Deep Reinforcement Learning for Multirotor Flight Control: A Comparative Study of Sim-to-Real Training and Real-World Performance
Files
TR Number
Date
Authors
Journal Title
Journal ISSN
Volume Title
Publisher
Abstract
This dissertation investigates Deep Reinforcement Learning (DRL) for low-level flight control of multirotor unmanned aerial vehicles (UAVs), focusing on factors that most influence sim-to-real policy transfer. Using the Proximal Policy Optimization (PPO) algorithm, extensive ablation studies evaluated the effects of domain randomization, reward weighting, observation representation, and neural network architecture. Policies were trained in a MuJoCo-based simulator and deployed via TensorFlow Lite Micro inference on PX4 flight controllers.
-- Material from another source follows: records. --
(** * DTN simulator: a shallow embedding of the simulation engine

    The development follows the Python sources:
    - [src/dtn_core.py]  : [Packet], [Buffer], [Node];
    - [src/space.py]     : [SpaceScenario]  (satellite relay chain);
    - [src/military.py]  : [MilitaryScenario] (convoy with a jammed relay).

    Python objects are mutated in place; here every method takes the
    object and returns the updated object next to its result.  A [dict]
    is a [gmap] and a failed subscript ([KeyError], [IndexError]) is
    [None] in the [option] monad.  Python's unbounded [int] is [Z], its
    [float] is a binary64 [float]. *)

From Stdlib Require Import ZArith List String Lia.
From Stdlib Require Import Floats.PrimFloat.
From stdpp Require Import base option list gmap strings pretty.

Set Warnings "-inexact-float".

Open Scope string_scope.
Open Scope list_scope.
Open Scope Z_scope.

(* ===================================================================== *)
(** * Part I: the program                                                 *)
(* ===================================================================== *)

(** ** [dtn_core.Packet] *)
Module Packet.

Inductive PacketType := NORMAL.

Record t := mk {
  source      : string;
  destination : string;
  packet_type : PacketType;
  payload     : string;
  packet_id   : string;       (* first 8 characters of a fresh uuid4 *)
  created_at  : float;        (* time.time() when constructed *)
  hops        : list string
}.

(** [Packet(source, destination, packet_type, payload)]: the two
    default factories read the environment (uuid, clock), so their
    values are arguments here; [hops] starts empty. *)
Definition __init__ (source destination : string) (packet_type : PacketType)
    (payload : string) (fresh_id : string) (now : float) : t :=
  mk source destination packet_type payload fresh_id now [].

Definition add_hop (self : t) (node_id : string) : t :=
  mk (source self) (destination self) (packet_type self) (payload self)
     (packet_id self) (created_at self) (hops self ++ [node_id]).

End Packet.

(** ** [dtn_core.Buffer]: a [deque] used first-in first-out,
    appended on the right and popped on the left. *)
Module Buffer.

Record t := mk {
  max_size : Z;
  _queue   : list Packet.t
}.

Definition __init__ (max_size : Z) : t := mk max_size [].

(** The default argument [max_size = 100]. *)
Definition default : t := __init__ 100.

Definition size (self : t) : Z := Z.of_nat (length (_queue self)).

Definition is_empty (self : t) : bool := size self =? 0.

Definition is_full (self : t) : bool := size self >=? max_size self.

Definition enqueue (self : t) (packet : Packet.t) : bool * t :=
  if is_full self then (false, self)
  else (true, mk (max_size self) (_queue self ++ [packet])).

Definition dequeue (self : t) : option Packet.t * t :=
  match _queue self with
  | p :: rest => (Some p, mk (max_size self) rest)
  | [] => (None, self)
  end.

Definition peek (self : t) : option Packet.t :=
  match _queue self with
  | p :: _ => Some p
  | [] => None
  end.

Definition clear (self : t) : Z * t :=
  (size self, mk (max_size self) []).

End Buffer.

(** ** [dtn_core.Node] *)
Module Node.
Section WithWorld.

(** [on_receive] is an arbitrary Python callable run for its effect;
    [World] is whatever that effect acts on. *)
Context {World : Type}.

Record t := mk {
  node_id      : string;
  name         : string;
  buffer       : Buffer.t;
  is_online    : bool;
  _connections : list (string * bool);   (* insertion-ordered dict *)
  on_receive   : option (Packet.t -> World -> World)
}.

(** [Node(node_id, name)] and [Node(node_id, name, buffer)]. *)
Definition __init__ (node_id name : string) (buffer : Buffer.t) : t :=
  mk node_id name buffer true [] None.

Definition with_buffer (self : t) (b : Buffer.t) : t :=
  mk (node_id self) (name self) b (is_online self) (_connections self)
     (on_receive self).

Definition with_connections (self : t) (c : list (string * bool)) : t :=
  mk (node_id self) (name self) (buffer self) (is_online self) c
     (on_receive self).

(** [d[k] = v] on an insertion-ordered dict: an existing key keeps its
    position, a new key goes last. *)
Fixpoint dict_set (d : list (string * bool)) (k : string) (v : bool)
    : list (string * bool) :=
  match d with
  | [] => [(k, v)]
  | (k', v') :: rest =>
      if String.eqb k' k then (k', v) :: rest
      else (k', v') :: dict_set rest k v
  end.

Fixpoint dict_get (d : list (string * bool)) (k : string) : option bool :=
  match d with
  | [] => None
  | (k', v') :: rest => if String.eqb k' k then Some v' else dict_get rest k
  end.

Definition add_connection (self : t) (other_node_id : string)
    (in_range : bool) : t :=
  with_connections self (dict_set (_connections self) other_node_id in_range).

Definition set_in_range (self : t) (other_node_id : string)
    (in_range : bool) : t :=
  match dict_get (_connections self) other_node_id with
  | Some _ =>
      with_connections self
        (dict_set (_connections self) other_node_id in_range)
  | None => self
  end.

Definition is_in_range (self : t) (other_node_id : string) : bool :=
  match dict_get (_connections self) other_node_id with
  | Some b => b
  | None => false
  end.

Definition get_connected_nodes (self : t) : list string :=
  map fst (filter (fun kv => snd kv = true) (_connections self)).

Definition queue_packet (self : t) (packet : Packet.t) : bool * t :=
  if negb (is_online self) then (false, self)
  else
    let '(ok, b) := Buffer.enqueue (buffer self) packet in
    (ok, with_buffer self b).

(** The packet is a shared mutable object: the hop recorded by
    [add_hop] is seen by the caller and by the buffer that stores the
    packet, so the updated packet is returned as well. *)
Definition receive_packet (self : t) (packet : Packet.t) (w : World)
    : bool * t * Packet.t * World :=
  if negb (is_online self) then (false, self, packet, w)
  else
    let packet := Packet.add_hop packet (node_id self) in
    if String.eqb (Packet.destination packet) (node_id self) then
      match on_receive self with
      | Some callback => (true, self, packet, callback packet w)
      | None => (true, self, packet, w)
      end
    else
      let '(ok, self') := queue_packet self packet in
      (ok, self', packet, w).

Definition get_next_packet (self : t) : option Packet.t * t :=
  if negb (is_online self) then (None, self)
  else
    let '(p, b) := Buffer.dequeue (buffer self) in
    (p, with_buffer self b).

Definition peek_next_packet (self : t) : option Packet.t :=
  Buffer.peek (buffer self).

Definition buffer_size (self : t) : Z := Buffer.size (buffer self).

Definition set_online (self : t) (online : bool) : t :=
  mk (node_id self) (name self) (buffer self) online (_connections self)
     (on_receive self).

End WithWorld.
Arguments t : clear implicits.
End Node.

(** ** Loops and subscripts *)

(** [for x in xs: s = body(s, x)], where the body may raise. *)
Fixpoint for_each {S A : Type} (body : S -> A -> option S) (xs : list A) (s : S)
    : option S :=
  match xs with
  | [] => Some s
  | x :: rest => s' ← body s x; for_each body rest s'
  end.

(** [l[i] = x] for a literal index: [IndexError] when out of range. *)
Definition list_set {A : Type} (l : list A) (i : nat) (x : A) : option (list A) :=
  if decide (i < length l)%nat then Some (<[i := x]> l) else None.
Domain randomization of actuator and mass properties yielded the best balance between positional accuracy and attitude stability, achieving reductions of 40–50 % in position error and roll–pitch oscillation. Policies required only the current vehicle state and previous commanded action, maintaining less than 0.1 m steady-state error and less than 5 % overshoot. Among activation functions tested, ReLU outperformed tanh and ELU, lowering steady-state error by up to 36 % and inference time by 26 %. Post-training quantization further reduced inference latency by ≈40 % with negligible performance loss. Incorporating trajectory tracking during training decreased tracking error by ≈75 % and eliminated temporal lag. The optimal training configuration generalized effectively to multiple vehicle morphologies, including quadcopter, hexacopter, and coaxial octocopter platforms. In addition, the process was successfully extended to an omnidirectional multi-rotor vehicle (OMV). For the OMV, a learned Multi-Layer Perceptron (MLP) controller outperformed both adaptive and PID-based baselines when commanded to track a complex reference attitude, demonstrating stable six-degree-of-freedom trajectory tracking in experimental flights. Collectively, these results provide new insight into parameter sensitivities within the DRL training pipeline and establish a reproducible methodology for sim-to-real policy transfer in aerial robotics.